BEGIN MATERIALS PROVIDED

(* ===== verification/Session.v ===== *)
(** * The line pipeline ([src/shell/core/cli_session.c])

    A submitted line is recorded, cut at its top-level semicolons, and each
    segment is put in the background or parsed and run; then the editor is reset
    and the prompt written.  Command handlers and background jobs are the
    interface [Commands]; the parser is [Parse], the history [History]. *)

From S2P Require Import Prelude Fmt Parse Instance Redraw History.
Local Open Scope Z_scope.

Definition CLI_DISPATCH_ERR : Z := -1.
Definition CLI_DISPATCH_CANCELLED : Z := -2.

(** What runs behind the dispatcher: the registered commands' handlers, which
    get their argv as strings, and the background jobs ([cli_job.c]).  They work
    on the console; none of them has access to the editor. *)
Class Commands (W : Type) := {
  root_cmds : list cli_cmd;
  run_handler : nat -> list (list Z) -> console W -> Z * console W;
  cli_jobs_reap : console W -> console W;
  cli_job_launch : list Z -> console W -> console W;
}.

Section session.
Context {W : Type} `{Port W} `{Commands W}.
Implicit Types (c : console W) (sh : cli_instance W).

Definition cli_session_reset_state sh : option (cli_instance W) :=
  l ← buf_set (line (inp sh)) 0 0;
  let c := con sh in
  Some (Instance_ (Input l 0 0) (History (hist (his sh)) 0 false 0) (Escape CLI_RX_NORMAL 0 0 0 false)
          (Render 0 0 false) false false (bs_swap sh) CLI_TERM_WIDTH false false (prompt sh)
          (Console [] false false false (last_result c) (fg c) (env c))).

Definition cli_prompt sh : cli_instance W := on_con (fun c => (cli_write (prompt sh) c).2) sh.

(** ** One segment *)

(** The strings of [argv[first .. first + n)] in the parsed buffer. *)
Fixpoint argv_strings (buf : list Z) (argv : list (option nat)) (first n : nat) : option (list (list Z)) :=
  match n with
  | O => Some []
  | S k =>
      a ← argv !! first;
      o ← a;
      s ← cstr buf o;
      r ← argv_strings buf argv (S first) k;
      Some (s :: r)
  end.

(** The command path of the usage line, in [path[CLI_CMD_BUFFER_SIZE]]. *)
Fixpoint join_path (ws : list (list Z)) : list Z :=
  match ws with
  | [] => []
  | [w] => w
  | w :: ws => w ++ [SPACE] ++ join_path ws
  end.
Definition usage_path (ws : list (list Z)) : list Z := take (CLI_CMD_BUFFER_SIZE - 1) (join_path ws).

Definition say (fmt : list Z) (arg : list (list Z)) c : option (console W) :=
  '(_, c) ← cli_error (fmt ++ CRLF) (map (fun s => VStr (Some s)) arg) c;
  Some (set_last_result CLI_DISPATCH_ERR c).

(** [cli_dispatch_segment]: the console, and the segment as the parser left it
    (a failed parse leaves the segment half rewritten; nothing reads it). *)
Definition cli_dispatch_segment (seg : list Z) c : option (console W * list Z) :=
  let c := set_tx_failed false c in
  r ← cli_parse root_cmds seg (replicate CLI_ARGV_CAP None);
  let seg := from_option fst seg (r_mem r) in
  let argv := from_option snd [] (r_mem r) in
  let o := r_out r in
  let arg0 := (first ← out_argv o; argv_strings seg argv first 1) in
  c ← match r_status r with
      | CLI_PARSE_OK =>
          cmd ← out_cmd o;
          h ← handler cmd;
          first ← out_argv o;
          args ← argv_strings seg argv first (out_argc o);
          let c := if fg c then c else set_cancel_req false c in
          let '(ret, c) := run_handler h args (set_dispatching true c) in
          let c := set_dispatching false c in
          Some (set_last_result (if (ret =? 0) && tx_failed c then CLI_DISPATCH_ERR else ret) c)
      | CLI_PARSE_EMPTY => Some c
      | CLI_PARSE_NOT_FOUND => a ← arg0; say (str "%s: command not found") a c
      | CLI_PARSE_NO_HANDLER => a ← arg0; say (str "%s: missing or unknown subcommand") a c
      | CLI_PARSE_WRONG_ARGS =>
          a ← arg0;
          c ← say (str "%s: invalid number of arguments") a c;
          match out_cmd o ≫= help with
          | Some help =>
              path ← argv_strings seg argv 0 (out_level o);
              '(_, c) ← cli_print (str "usage: %s  (%s)" ++ CRLF) [VStr (Some (usage_path path)); VStr (Some help)] c;
              Some (set_last_result CLI_DISPATCH_ERR c)
          | None => Some c
          end
      | CLI_PARSE_TOO_MANY_TOKENS => say (str "too many arguments") [] c
      | CLI_PARSE_NESTING_TOO_DEEP => say (str "command nesting too deep") [] c
      | CLI_PARSE_UNTERMINATED_QUOTE => say (str "unterminated quote") [] c
      end;
  Some (c, seg).

(** ** The line *)

(** [while ((seg = cli_next_segment(&cursor)) != NULL)]; a segment is the part
    of the line up to its NUL. *)
Fixpoint segment_loop (fuel : nat) (buf : list Z) (cursor : option nat) c : option (list Z * console W) :=
  match fuel with
  | O => None
  | S k =>
      '(buf, cursor, p) ← cli_next_segment buf cursor;
      match p with
      | None => Some (buf, c)
      | Some p =>
          s ← cstr buf p;
          '(seg, bg) ← cli_segment_is_background (s ++ [NUL]);
          if bg : bool then
            cmd ← cstr seg 0;
            segment_loop k (splice p seg buf) cursor (cli_job_launch cmd c)
          else
            '(c, seg) ← cli_dispatch_segment seg c;
            let buf := splice p seg buf in
            if cancel_req c then Some (buf, c) else segment_loop k buf cursor c
      end
  end.

(** [while (read(tr, &b, 1) > 0)]. *)
Fixpoint discard_rx (fuel : nat) (w : W) : option W :=
  match fuel with
  | O => None
  | S k => let '(l, w) := tr_read 1 w in match l with [] => Some w | _ => discard_rx k w end
  end.

Definition report_cancel c : option (console W) :=
  if cancel_req c then
    let c := set_out_buf [] (set_tx_failed false (set_cancel_req false c)) in
    w ← discard_rx (S (rx_len (env c))) (env c);
    let '(_, c) := cli_write (str "^C" ++ CRLF) (set_env w c) in
    Some (set_last_result CLI_DISPATCH_CANCELLED c)
  else Some c.

(** The editor after a line: an empty line, a fresh render baseline. *)
Definition fresh_line (l : list Z) (c : console W) sh : cli_instance W :=
  let w := edit_cols sh in
  Instance_ (Input l 0 0) (set_nav false 0 (his sh))
    (Escape CLI_RX_NORMAL (esc_p0 (esc sh)) (esc_p1 (esc sh)) (esc_np (esc sh)) (esc_bad (esc sh)))
    (Render (u8 (Z.of_nat (length (prompt sh)) / w + 1)) 0 (render_dirty (rend sh)))
    (overwrite sh) (prev_cr sh) (bs_swap sh) (term_width sh) (probing_cpr sh) (tab_list_armed sh) (prompt sh) c.

Definition cli_dispatch_line sh : option (cli_instance W) :=
  let c := (cli_write CRLF (set_tx_failed false (con sh))).2 in
  l ← buf_set (line (inp sh)) (len (inp sh)) 0;
  let c := cli_jobs_reap c in
  h ← (if (0 <? len (inp sh))%nat then s ← cstr l 0; cli_history_add s (his sh) else Some (his sh));
  '(l, c) ← segment_loop (S (length l)) l (Some 0%nat) c;
  c ← report_cancel c;
  l ← buf_set l 0 0;
  Some (cli_prompt (fresh_line l c (set_his h sh))).
End session.

(** ** Messages *)

Section messages.
Context {W : Type} `{Port W}.
Implicit Types (c : console W).

Definition lits (s : list Z) : list item := map Literal s.
Definition IStr (s : list Z) : item := Directive false false 0 (CString (Some s)).

Lemma lits_spec s : spec_fmt (lits s) = s /\ spec_args (lits s) = [] /\ spec_text (lits s) = s.
Proof.
  unfold spec_fmt, spec_args, spec_text, lits.
  induction s as [|x s (I1 & I2 & I3)]; [done|]. simpl. by rewrite I1, I2, I3.
Qed.
Lemma lits_ok s : Forall (fun x => x <> 37) s -> Forall item_ok (lits s).
Proof. intros Hs. apply Forall_map. exact Hs. Qed.

Lemma IStr_text a : item_text (IStr a) = a.
Proof.
  unfold IStr, item_text, conv_text, padded. cbn [default].
  replace (Z.to_nat _) with 0%nat by lia. done.
Qed.

(** A message with its text, and what it leaves of the latches. *)
Definition says (color text : list Z) c c' : Prop :=
  out_buf c = [] -> tx_failed c = false ->
  exists r, call_post (color ++ text ++ match color with [] => [] | _ => CLI_VT100_RESET end) c r c'.

Lemma vemit_says color its c : Forall item_ok its ->
  exists r c', vemit color (spec_fmt its) (spec_args its) c = Some (r, c') /\ says color (spec_text its) c c'.
Proof.
  intros His. destruct (vemit_total color its c His) as (r & c' & E). exists r, c'. split; [done|].
  intros Hb Hf. destruct (vemit_spec color its c His Hb Hf) as (r2 & c2 & E2 & Hp). rewrite E in E2.
  injection E2 as <- <-. by exists r.
Qed.

(** The error messages: a word, if the message names one, and a text. *)
Lemma say_spec (arg : list (list Z)) (text : list Z) c :
  Forall (fun x => x <> 37) text -> (length arg <= 1)%nat ->
  exists c1, say ((match arg with [] => [] | _ => str "%s" end) ++ text) arg c = Some (set_last_result CLI_DISPATCH_ERR c1) /\
    says CLI_VT100_RED (concat arg ++ text ++ CRLF) c c1.
Proof.
  intros Ht Ha. set (its := map IStr arg ++ lits (text ++ CRLF)).
  assert (Hok : Forall item_ok its).
  { apply Forall_app. split; [apply Forall_map, Forall_forall; intros ? _; simpl; lia|].
    apply lits_ok, Forall_app. split; [done|]. repeat constructor; done. }
  destruct (lits_spec (text ++ CRLF)) as (E1 & E2 & E3).
  destruct (vemit_says CLI_VT100_RED its c Hok) as (r & c1 & E & Hs).
  exists c1. unfold say, cli_error. unfold its in *. clear its.
  destruct arg as [|a [|]]; simpl in Ha; [| |lia];
    cbn [map app] in *; unfold spec_fmt, spec_args, spec_text in *; cbn [map concat app] in *;
    rewrite ?E1, ?E2, ?E3, ?app_nil_r in *.
  - rewrite E. done.
  - change (item_spec (IStr a)) with (str "%s") in E. rewrite app_assoc in E. cbn [map].
    change (item_args (IStr a)) with [VStr (Some a)] in E. rewrite E. split; [done|]. by rewrite IStr_text in Hs.
Qed.
End messages.

(** ** A segment, by its text *)

Section segment_spec.
Context {W : Type} `{Port W} `{Commands W}.
Implicit Types (c : console W).

(** The words select [cmd], found at word [level]. *)
Definition selects (args : list (list Z)) (cmd : cli_cmd) (level : nat) : Prop :=
  exists w ws root, args = w :: ws /\ match_root root_cmds w = Some root /\ resolve root 1 ws = (cmd, level) /\
    (1 <= level <= length args)%nat.

(** A handler run between the latches. *)
Definition ran (h : nat) (args : list (list Z)) c : console W :=
  let c := set_tx_failed false c in
  let c := if fg c then c else set_cancel_req false c in
  let '(ret, c) := run_handler h args (set_dispatching true c) in
  set_last_result (if (ret =? 0) && tx_failed c then CLI_DISPATCH_ERR else ret) (set_dispatching false c).

Definition fails (text : list Z) c c' : Prop :=
  exists c1, says CLI_VT100_RED (text ++ CRLF) (set_tx_failed false c) c1 /\ c' = set_last_result CLI_DISPATCH_ERR c1.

END MATERIALS PROVIDED

Output an exact copy of the lines from the one holding "rewrite ?E1, ?E2, ?E3, ?app_nil_r in *." to the last line of the data, inclusive, and nothing beyond that range.

    rewrite ?E1, ?E2, ?E3, ?app_nil_r in *.
  - rewrite E. done.
  - change (item_spec (IStr a)) with (str "%s") in E. rewrite app_assoc in E. cbn [map].
    change (item_args (IStr a)) with [VStr (Some a)] in E. rewrite E. split; [done|]. by rewrite IStr_text in Hs.
Qed.
End messages.

(** ** A segment, by its text *)

Section segment_spec.
Context {W : Type} `{Port W} `{Commands W}.
Implicit Types (c : console W).

(** The words select [cmd], found at word [level]. *)
Definition selects (args : list (list Z)) (cmd : cli_cmd) (level : nat) : Prop :=
  exists w ws root, args = w :: ws /\ match_root root_cmds w = Some root /\ resolve root 1 ws = (cmd, level) /\
    (1 <= level <= length args)%nat.

(** A handler run between the latches. *)
Definition ran (h : nat) (args : list (list Z)) c : console W :=
  let c := set_tx_failed false c in
  let c := if fg c then c else set_cancel_req false c in
  let '(ret, c) := run_handler h args (set_dispatching true c) in
  set_last_result (if (ret =? 0) && tx_failed c then CLI_DISPATCH_ERR else ret) (set_dispatching false c).

Definition fails (text : list Z) c c' : Prop :=
  exists c1, says CLI_VT100_RED (text ++ CRLF) (set_tx_failed false c) c1 /\ c' = set_last_result CLI_DISPATCH_ERR c1.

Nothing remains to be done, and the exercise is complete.